* Goal of the exercise:
Repeat only the lines below from the one containing "its suffix is not an integer. *)" through the one containing "simpl; [| done].", inclusive, exactly as written.
** Supplied entries follows **
(** C2 as stated fails: an entry named ["7"] reads as the integer 7, which
    is at least the card count 1, and the reconciler does not remove it. *)
Lemma reconciler_keeps_unsuffixed_integer :
  py_int "7" = Some 7 /\
  (Z.of_nat 1 <=? 7) = true /\
  (reconciler 1 sample_entries).1 !! "7" = Some "seven" /\
  final_dir (main false (Some [sample_card_0]) (Some sample_entries)) !! "7"
    = Some "seven".
Proof. repeat split; vm_compute; reflexivity. Qed.

(** The removal of every occurrence of [".json"] before [int] makes the
    reconciler remove an entry such as ["1.json2.json"], whose name without
    its suffix is not an integer. *)
Example reconciler_joins_digits :
  py_int "1.json2" = None /\
  is_stale 1 "1.json2.json" = true /\
  (reconciler 1 {[ "1.json2.json" := "text" ]}).1 !! "1.json2.json" = None.
Proof. repeat split; vm_compute; reflexivity. Qed.
(** ** The transformer *)

Lemma stat_step_app (card : dict) (attrs : list json) (kd : string * string) :
  stat_step card attrs kd = attrs ++ stat_step card [] kd.
Proof.
  unfold stat_step. destruct kd as [key display].
  destruct (get card key); rewrite ?app_nil_r; try done.
  destruct (_ && _); rewrite ?app_nil_r; [| done].
  destruct (truthy (get d "color")); simpl; [| done].
  by rewrite <- app_assoc.
Qed.

Lemma section_step_app (theme : dict) (attrs : list json) (kl : string * string) :
  section_step theme attrs kl = attrs ++ section_step theme [] kl.
Proof.
  unfold section_step. destruct kl as [key label].
  destruct (get theme key); rewrite ?app_nil_r; try done.
  destruct (negb _); rewrite ?app_nil_r; [done |].
  destruct (truthy (get d "background")), (truthy (get d "color")),
    (truthy (get d "border")), (truthy (get d "accentColor"));
    simpl; rewrite <- ?app_assoc, ?app_nil_r; done.
Qed.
** End of Supplied entries **
* Expected answer:
    its suffix is not an integer. *)
Example reconciler_joins_digits :
  py_int "1.json2" = None /\
  is_stale 1 "1.json2.json" = true /\
  (reconciler 1 {[ "1.json2.json" := "text" ]}).1 !! "1.json2.json" = None.
Proof. repeat split; vm_compute; reflexivity. Qed.
(** ** The transformer *)

Lemma stat_step_app (card : dict) (attrs : list json) (kd : string * string) :
  stat_step card attrs kd = attrs ++ stat_step card [] kd.
Proof.
  unfold stat_step. destruct kd as [key display].
  destruct (get card key); rewrite ?app_nil_r; try done.
  destruct (_ && _); rewrite ?app_nil_r; [| done].
  destruct (truthy (get d "color")); simpl; [| done].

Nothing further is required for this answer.